Negotiations between the township and the towns heated up every year over funding for fire protection, Sharrett recalled. Then there were concerns over how much in taxes the township would get to provide fire protection along with other services like poor relief and taking care of cemeteries and parks.

“And there was always hassle with that,” Sharrett said. “So I thought, well, I’ll get on the board and see if I can help out and try to get more.”

Sharrett served in the fire department for about 50 years. He worked for airlines in Indianapolis and also farmed.

He remembers what fire protection looked like in Vernon Township in the 1960s and 1970s well.

“We had a top-notch team,” Sharrett said. “But we did not have EMS. That’s one of the big changes. We relied on the local funeral home.”

Fire protection in the township recently transitioned to a paid model as interest in volunteer firefighting wanes.

Decades ago, however, participation was robust in large part due to the kinds of jobs volunteers had and the way they could work volunteering into their schedules.

“We used to have a lot of people around here,” Sharrett said. “We could have as many people at nine o’clock in the morning as you could at nine o’clock at night because people worked around and worked shifts.”

Then companies with presences in the area where many volunteer firefighters worked diminished, like General Motors, Ford, Western Electric, Chrysler and International Harvester.

“It’s a whole different world out there right now,” Sharrett said.

Finances remained a challenge. Sharrett recalled participating in fundraisers, including a particularly brutal one.

“It was a good fundraiser, but it was bad,” he said. “We had a car-wash one time to make money. And if we’d have had a fire that night, it would’ve burned down because we were dead. We washed something like 90-some cars, a couple semis. We made some good money, but let me tell you, it was work.”

Sharrett has seen Vernon Township’s landscape change significantly as well. He remembers when Fortville had 12 gas stations, three car dealers, three jewelry stores, five grocery stores and a movie theater.

“We had a lot more people, especially in the fire department, involved in the community and all that,” he said.

Sharrett faced little election competition over the decades as he made the decision to return again and again.

“I had some goals I wanted to meet, and no one else would run,” he said.

While some have called to do away with township government, Sharrett said it’s best to keep government as close to its constituents as possible.

“I think it’s a good move to keep that, and keep local people involved,” he said.

Sharrett has served with seven Vernon Township trustees, including Florence May, who’s currently in the role. She called his longevity remarkable and said he was an asset to the township as fire protection underwent a significant transition over the past several years.

“To have somebody who brings that type of experience, you certainly do not get every day,” May said. “What he has seen in his 47 years and the fact that he has served as a volunteer firefighter himself, and to bring that type of knowledge of the fire department really added tremendous value as we were going from volunteer to the Vernon Township Fire Department, and then to the (fire protection) territory. It was just great to have somebody with fire service expertise on the board.”

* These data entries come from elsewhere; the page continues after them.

(** Case on what the next read answers. *)
Ltac call :=
  cbn [bind perform orElse depends require pure_ nextId documentEvent];
  lazymatch goal with
  | |- wp _ _ _ (Call (commit _) _) _ _ => idtac
  | |- wp _ _ _ (Call _ _) _ _ => apply (wp_read _ _ _ document_rel_refl); [by apply document_read_only|intros ?r ?w ?Hrel ?HI ?He]
  end; cbn [mapError bind].

Tactic Notation "got" hyp(r) "as" ident(x) := destruct r as [x|]; [cbn [mapError bind require pure_]|done].

Section Safety.
  Context (localeCompare : ID -> ID -> Z) (accessOf : jstring -> ID -> Res (option Access) -> Prop) (outage : Failure -> Prop).
  Abbreviation safe := (wp (exec localeCompare accessOf outage) Inv Rel).
  Abbreviation exec := (exec localeCompare accessOf outage).

#[local] Hint Resolve document_rel_refl document_rel_trans : core.

Lemma seen_rel w w' d : Rel w w' -> seen w.(stores) d -> seen w'.(stores) d.
Proof. intros Hr. apply seen_evolves, Hr. Qed.

Lemma written_seen d e w : Inv (withDocument d e w) -> seen (withDocument d e w).(stores) (Document.saved d).
Proof. intros HI. apply (holds_seen _ d.(d_id)); [apply HI|]. apply holds_write. by left. Qed.

(** Nothing happens to an archived document. *)
Lemma archived_final d d' : d.(d_status) = Document.archived -> rtc evo d d' -> d' = d.
Proof.
  intros Ha. destruct 1 as [|d x d' (c & Hc & ->) _]; [done|exfalso].
  destruct Hc as [d t y H|d t run y H|d t o y H].
  - unfold Document.archive in H. ok_branches H. by rewrite Ha in *.
  - unfold Document.beginProcessing in H. ok_branches H. by rewrite Ha in *.
  - destruct (Document.outcome_new _ _ _ _ H) as (_ & Hs & _). unfold Document.stale in Hs. by rewrite Ha in Hs.
Qed.

(** The document a command found is in the store. *)
Lemma found_seen w id organizationId found d :
  Inv w -> exec (findById id) w (Ok found) w -> ownedBy organizationId found = Ok d ->
  seen w.(stores) d /\ documentAt w id d /\ d.(d_organizationId) = organizationId.
Proof.
  intros HI [Hf _] Ho. cbn in Hf. destruct found as [x|]; [|done]. unfold ownedBy, foundOr in Ho.
  destruct (bool_decide_reflect (d_organizationId x = organizationId)); [|done]. injection Ho as ->. split_and!; [|done|done].
  eapply holds_seen; [apply HI|]. symmetry in Hf. exact Hf.
Qed.

(** The caller has access to the organization, as an administrator or at all. *)
Definition mayAccess (token : jstring) (organizationId : ID) : Prop := exists a, accessOf token organizationId (Ok (Some a)).
Definition mayAdminister (token : jstring) (organizationId : ID) : Prop :=
  exists a, accessOf token organizationId (Ok (Some a)) /\ administers (Some a) = true.

Lemma createDocument_safe cmd w :
  safe (createDocument cmd) (fun r w => match r with
    | Ok d => mayAccess cmd.(cd_sessionToken) cmd.(cd_organizationId) /\ d.(d_organizationId) = cmd.(cd_organizationId)
              /\ seen w.(stores) (Document.saved d)
    | Err _ => True end) w.
Proof.
  unfold createDocument. cbn [bind require]. destruct (operationIs _ _); [|done].
  call. got r as a. destruct a as [a|]; [|done]. cbn [isNull negb bind].
  call. call. got r0 as id. destruct (Document.create _) as [d|] eqn:Ed; [|done].
  call. got r0 as eid. destruct (Events.create _ _ _ _ _ _ _) as [e|]; [|done]. cbn [mapError bind].
  assert (Hd : d.(d_id) = id /\ d.(d_organizationId) = cmd.(cd_organizationId))
    by (unfold Document.create in Ed; by ok_branches Ed).
  destruct Hd as [Hid Ho]. destruct He1 as [Hcanon _].
  apply (document_safe_create _ _ _ _ _ _ _ _ _ _ Ed); [rewrite Hid; by apply Hcanon| |done].
  intros w4 w5 _ -> Hr5 HI5. apply wp_ret. intros w6 Hr6 _. split_and!; [by exists a; destruct He|done|].
  eapply seen_rel; [exact Hr6|by apply written_seen].
Qed.

Lemma archiveDocument_safe cmd w :
  safe (archiveDocument cmd) (fun r w => match r with
    | Ok d => mayAdminister cmd.(ad_sessionToken) cmd.(ad_organizationId) /\ d.(d_organizationId) = cmd.(ad_organizationId)
              /\ documentAt w cmd.(ad_documentId) (Document.saved d) /\ d.(d_status) = Document.archived
    | Err _ => True end) w.
Proof.
  unfold archiveDocument. cbn [bind require]. destruct (operationIs _ _); [|done].
  call. got r as a. destruct (administers a) eqn:Ea; [|done]. destruct a as [a|]; [|done]. cbn [bind].
  call. got r as found. destruct (ownedBy _ _) as [d|] eqn:Ed; [|done]. cbn [bind].
  destruct (found_seen _ _ _ _ _ HI0 He0 Ed) as (Hseen & Hat & Ho).
  call. destruct (Document.archive d _) as [c|] eqn:Ec; [|done].
  call. got r0 as eid. destruct (Events.create _ _ _ _ _ _ _) as [e|]; [|done]. cbn [mapError bind].
  apply (document_safe_update _ _ _ d c); [eauto using seen_rel|by eapply Document.step_archive| |done].
  intros w4 w5 _ _ -> Hr5 HI5. apply wp_ret. intros w6 Hr6 HI6.
  destruct (Document.step_fixed _ _ (Document.step_archive _ _ _ Ec)) as (Hcid & Hco & _).
  assert (Hst : c.(d_status) = Document.archived) by (unfold Document.archive in Ec; by ok_branches Ec).
  destruct (seen_rel _ _ _ Hr6 (written_seen _ _ _ HI5)) as (x & Hx & Hchain). apply archived_final in Hchain as ->; [|done].
  pose proof (holds_id _ _ _ (inv_keyed _ HI0) Hat) as Hid. cbn in Hid.
  split_and!; [by exists a; destruct He|congruence| |done]. rewrite <- Hid, <- Hcid. exact Hx.
Qed.

Lemma processDocument_safe action cmd w :
  safe (processDocument action cmd) (fun r w => match r with
    | Ok d => d.(d_organizationId) = cmd.(pd_organizationId) /\ (seen w.(stores) d \/ seen w.(stores) (Document.saved d))
    | Err _ => True end) w.
Proof.
  unfold processDocument. cbn [bind require]. destruct (operationIs _ _); [|done].
  call. got r as found. destruct (ownedBy _ _) as [d|] eqn:Ed; [|done]. cbn [bind].
  destruct (found_seen _ _ _ _ _ HI He Ed) as (Hseen & Hat & Ho).
  call. destruct (transition d _ _ _) as [[|c]|] eqn:Ec; [| |done]; cbn [bind].
  { apply wp_ret. intros w2 Hr2 _. split; [done|]. left. eauto using seen_rel. }
  assert (Hstep : Document.step d c) by (destruct action; [by eapply Document.step_begin|by eapply Document.step_outcome..]).
  call. got r0 as eid. destruct (Events.create _ _ _ _ _ _ _) as [e|]; [|done]. cbn [mapError bind].
  apply (document_safe_update _ _ _ d c); [eauto using seen_rel|done| |done].
  intros w3 w4 _ _ -> Hr4 HI4. apply wp_ret. intros w5 Hr5 HI5. destruct (Document.step_fixed _ _ Hstep) as (_ & Hco & _).
  split; [congruence|]. right. eapply seen_rel; [exact Hr5|by apply written_seen].
Qed.

(** ** Every schedule of every set of commands. *)
Inductive DocumentCommand : Type :=
| cCreate (c : CreateDocumentCommand) | cArchive (c : ArchiveDocumentCommand) | cProcess (a : Action) (c : ProcessDocumentCommand).

Definition program (c : DocumentCommand) : Command Document :=
  match c with
  | cCreate c => createDocument c | cArchive c => archiveDocument c | cProcess a c => processDocument a c
  end.
Definition Ans (op : Op) : Type :=
  match op with
  | now => Date
  | newId => Res ID
  | record _ => Res WriteResult
  | listAll | listTenant _ _ => Res (list AuditEntry)
  | findAccess _ _ => Res (option Access)
  end.
End AuditPorts.

Module AuditCommands.
Import Audit AuditStore AuditPorts AuditFailures.
#[local] Open Scope prog_scope.

Definition Command (A : Type) : Type := Prog Ans (Res A).

Definition depends {A} (operation : string) (p : Command A) : Command A :=
  orElse (fun e => dependencyFailure e operation) p.

(** @src src/modules/audit/app/commands/record-audit-event.ts:23-27 RecordAuditEventResult *)
Record Recorded : Type := mkRecorded { rc_auditEntryId : ID; rc_eventId : ID; rc_created : bool }.

(** @src src/modules/audit/app/commands/record-audit-event.ts:45-47 execute (subject) *)
Definition subjectOf (event : Events.Envelope) : option AuditSubject :=
  (fun s => mkSubject s.(Events.b_kind) s.(Events.b_id)) <$> event.(Events.e_subject).

(** @src src/modules/audit/app/commands/record-audit-event.ts:40-77 execute *)
Definition recordAuditEvent (event : Events.Envelope) : Command Recorded :=
  id ⟵ orElse idGenerationFailure (perform newId);
  bind (perform now) (fun recordedAt =>
  entry ⟵ pure_ (Audit.record (mkRecordInput id event.(Events.e_id) event.(Events.e_type)
    (newDate event.(Events.e_occurredAtMs)) recordedAt event.(Events.e_work) (subjectOf event) event.(Events.e_tenant)));
  recorded ⟵ depends "audit.record" (perform (record entry));
  Ret (Ok (mkRecorded recorded.(wr_entry).(ae_id) recorded.(wr_entry).(ae_eventId) recorded.(wr_created)))).

(** @src src/modules/audit/app/queries/list-audit-entries.ts:10-21 AuditEntryView *)
Record View : Type := mkView {
  av_auditEntryId : ID; av_eventId : ID; av_eventType : jstring; av_occurredAt : Date; av_recordedAt : Date;
  av_workId : option ID; av_correlationId : option ID; av_operation : jstring; av_initiator : option Actor;
  av_subject : option AuditSubject
}.

(** @src src/modules/audit/app/queries/list-audit-entries.ts:27-41 view *)
Definition view (e : AuditEntry) : View :=
  let work := provenance e in
  mkView e.(ae_id) e.(ae_eventId) e.(ae_eventType) (copyDate e.(ae_occurredAt)) (copyDate e.(ae_recordedAt))
    work.(w_workId) work.(w_correlationId) work.(w_operation) work.(w_attribution).(t_initiator) e.(ae_subject).

(** @src src/modules/audit/app/queries/list-audit-entries.ts:48-53 execute *)
Definition listAuditEntries : Command (list View) :=
  found ⟵ depends "audit.list" (perform listAll);
  Ret (Ok (view <$> found)).

(** @src src/modules/audit/app/queries/list-organization-audit-entries.ts:9-17 ListOrganizationAuditEntriesQuery *)
Record ListQuery : Type := mkListQuery {
  lq_sessionToken : jstring; lq_organizationId : ID; lq_limit : option jstring; lq_cursor : option jstring
}.

(** @src src/modules/audit/app/queries/list-organization-audit-entries.ts:40-48 execute *)
Definition accessForbidden : Failure :=
  typedFailure forbidden "audit.access_forbidden" "only organization owners and admins can read the audit trail" noOptions.

(** @src src/modules/audit/app/queries/list-organization-audit-entries.ts:52-54 execute *)
Definition invalidPage : Failure := typedFailure Errors.invalid "audit.invalid_page" "page size or cursor is invalid" noOptions.
(** Accepting is once per event and consumer. A successful [accept]
    stores the event, gives every consumer it names a receipt (a new one
    pending, due at once, with no attempts), changes no receipt that existed
    (a redelivered event never resets a delivery) and no receipt of any other
    event or consumer; accepting the event again for those consumers changes
    nothing, and another event under the same id is a conflict that changes
    nothing. *)
Theorem accept_once (event : Envelope) (consumers : list jstring) (now : jstring -> Z)
    (s s' : InMemoryInbox) (Haccept : accept event consumers now s = (s', Ok tt)) :
  JsMap.get event.(e_id) s'.(i_events) = Some event
  /\ (forall c id r, receipt c id s = Some r -> receipt c id s' = Some r)
  /\ (forall c, c ∈ consumers -> receipt c event.(e_id) s = None ->
        exists q, s.(i_sequence) <= q < s'.(i_sequence)
          /\ receipt c event.(e_id) s' = Some (opened (now c) q))
  /\ (forall c id, receipt c id s = None -> id <> event.(e_id) \/ (c ∉ consumers) -> receipt c id s' = None)
  /\ (forall later, accept event consumers later s' = (s', Ok tt))
  /\ (forall other cs later, other.(e_id) = event.(e_id) -> sameBytes event other = false ->
        accept other cs later s' = (s', Err idReused)).
Proof.
  unfold accept in Haccept. destruct (match JsMap.get event.(e_id) s.(i_events) with Some x => negb (sameBytes x event) | None => false end); [done|].
  set (s0 := mkInbox _ _ _) in Haccept. change (s.(i_sequence)) with (s0.(i_sequence)).
  assert (Hev : JsMap.get event.(e_id) s'.(i_events) = Some event).
  { change s' with (fst (s', @Ok Failure unit tt)). rewrite <- Haccept, openAll_events. apply JsMap.get_set_eq. }
  pose proof (openAll_receipt event.(e_id) consumers now s0) as Hspec.
  pose proof (openAll_ok event.(e_id) consumers now s0) as Hall.
  rewrite Haccept in Hspec, Hall. cbn [fst snd] in *. specialize (Hall eq_refl).
  split; [done|]. split; [|split; [|split; [|split]]].
  - intros c id r Hr. destruct (Hspec c id) as [H _]. by rewrite (Hr : receipt c id s0 = Some r) in H.
  - intros c Hc Hn. destruct (Hspec c event.(e_id)) as [H _].
    rewrite (Hn : receipt c _ s0 = None) in H. destruct H as [H|(_ & _ & H)]; [|exact H].
    by apply (proj1 (Forall_forall _ _) Hall c) in Hc as [_ ?].
  - intros c id Hn Hne. destruct (Hspec c id) as [H _].
    rewrite (Hn : receipt c _ s0 = None) in H. destruct H as [H|(Hc & -> & _)]; [done|].
    by destruct Hne.
  - intros later. unfold accept. rewrite Hev, sameBytes_refl. cbn [negb].
    rewrite JsMap.set_same by done. destruct s' as [evs rs q]. by apply openAll_same.
  - intros other cs later Hid Hb. unfold accept. rewrite Hid, Hev, Hb. done.
Qed.

Definition sample_now (_ : jstring) : Z := 1000.
Definition sample_inbox : InMemoryInbox :=
  (accept sample_envelope [js "billing"; js "audit.trail"] sample_now empty).1.

Lemma accept_once_witness :
  JsMap.get sample_envelope.(e_id) sample_inbox.(i_events) = Some sample_envelope
  /\ accept sample_envelope [js "billing"; js "audit.trail"] (fun _ => 7000) sample_inbox = (sample_inbox, Ok tt).
Proof.
  assert (H : accept sample_envelope [js "billing"; js "audit.trail"] sample_now empty = (sample_inbox, Ok tt))
    by (vm_compute; reflexivity).
  destruct (accept_once sample_envelope [js "billing"; js "audit.trail"] sample_now empty sample_inbox H)
    as (He & _ & _ & _ & Hagain & _).
  split; [exact He|exact (Hagain (fun _ => 7000))].
Defined.

(** *** [deliver] and [requeue]. *)

Lemma before_trans a b c : before b a = false -> before c b = false -> before c a = false.
Proof. unfold before. intros. rewrite !orb_false_iff, !andb_false_iff, ?Z.ltb_ge, ?Z.eqb_neq in *. lia. Qed.
Lemma before_asym a b : before a b = true -> before b a = false.
Proof. unfold before. rewrite orb_true_iff, andb_true_iff, orb_false_iff, andb_false_iff, ?Z.ltb_lt, ?Z.eqb_eq, ?Z.ltb_ge, ?Z.eqb_neq. lia. Qed.
Lemma before_irrefl a : before a a = false.
Proof. unfold before. by rewrite !Z.ltb_irrefl, andb_false_r. Qed.

(** The order of the queue: by availability, then by acceptance. *)
Definition queued (a b : Receipt) : Prop :=
  a.(r_availableAt) < b.(r_availableAt)
  \/ (a.(r_availableAt) = b.(r_availableAt) /\ a.(r_sequence) <= b.(r_sequence)).

Lemma before_queued a b : before b a = false -> queued a b.
Proof. unfold before, queued. rewrite orb_false_iff, andb_false_iff, Z.ltb_ge, Z.eqb_neq, Z.ltb_ge. lia. Qed.

(** The loop keeps the first minimal due entry, in (availableAt, sequence) order. *)
Lemma select_spec now next entries :
  match select now next entries with
  | None => next = None /\ Forall (fun e => due now e.2 = false) entries
  | Some e =>
      (next = Some e \/ (e ∈ entries /\ due now e.2 = true))
      /\ (forall e', next = Some e' \/ (e' ∈ entries /\ due now e'.2 = true) -> before e'.2 e.2 = false)
  end.
Proof.
  revert next. induction entries as [|x l IH]; intros next; cbn.
  { destruct next as [e|]; [|done]. split; [by left|]. intros e' [[= ->]|[?%elem_of_nil _]]; [apply before_irrefl|done]. }
  destruct (due now x.2) eqn:Ex; cbn [negb].
  - destruct next as [n|].
    + destruct (before x.2 n.2) eqn:Eb.
      * specialize (IH (Some x)). destruct (select now (Some x) l) as [e|]; [|by destruct IH].
        destruct IH as [Hin Hmin]. split.
        { destruct Hin as [[= <-]|[Hin Hd]]; right; (split; [|done]); [left|by right]. }
        intros e' [[= <-]|[[->|Hin']%elem_of_cons Hd']].
        -- eapply before_trans; [apply Hmin; by left|by apply before_asym].
        -- apply Hmin. by left.
        -- apply Hmin. by right.
      * specialize (IH (Some n)). destruct (select now (Some n) l) as [e|]; [|by destruct IH].
        destruct IH as [Hin Hmin]. split.
        { destruct Hin as [[= <-]|[Hin Hd]]; [by left|right; split; [by right|done]]. }
        intros e' [[= <-]|[[->|Hin']%elem_of_cons Hd']].
        -- apply Hmin. by left.
        -- eapply before_trans; [apply Hmin; by left|done].
        -- apply Hmin. by right.
    + specialize (IH (Some x)). destruct (select now (Some x) l) as [e|]; [|by destruct IH].
      destruct IH as [Hin Hmin]. split.
      { destruct Hin as [[= <-]|[Hin Hd]]; right; (split; [|done]); [left|by right]. }
      intros e' [?|[[->|Hin']%elem_of_cons Hd']]; [done| |]; apply Hmin; [by left|by right].
  - specialize (IH next). destruct (select now next l) as [e|].
    + destruct IH as [Hin Hmin]. split.
      { destruct Hin as [->|[Hin Hd]]; [by left|right; split; [by right|done]]. }
      intros e' [He'|[[->|Hin']%elem_of_cons Hd']]; [apply Hmin; by left|congruence|apply Hmin; by right].
    + destruct IH as [-> Hl]. split; [done|]. by constructor.
Qed.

His decades as a farmer call for recognition as well, she said.

“Incredible service to this community all the way around,” she added.

May recalled how Sharrett, after hearing of desires for a township community garden in 2020, brought his tractor to the former township office’s grounds to prepare the field.

“And the next day we had a community garden,” she said.

Sharrett and his wife moved just outside of the township to downsize on land he’s owned for over 45 years and farmed.

With six months left in his term, the Hancock County Republican Party will have a caucus to determine his replacement. Republicans slated to appear on this November’s general election ballot for the three-member Vernon Township Advisory Board are incumbents Tim Plank and Marybeth Sears as well as newcomer Anthony Wayne Buechler.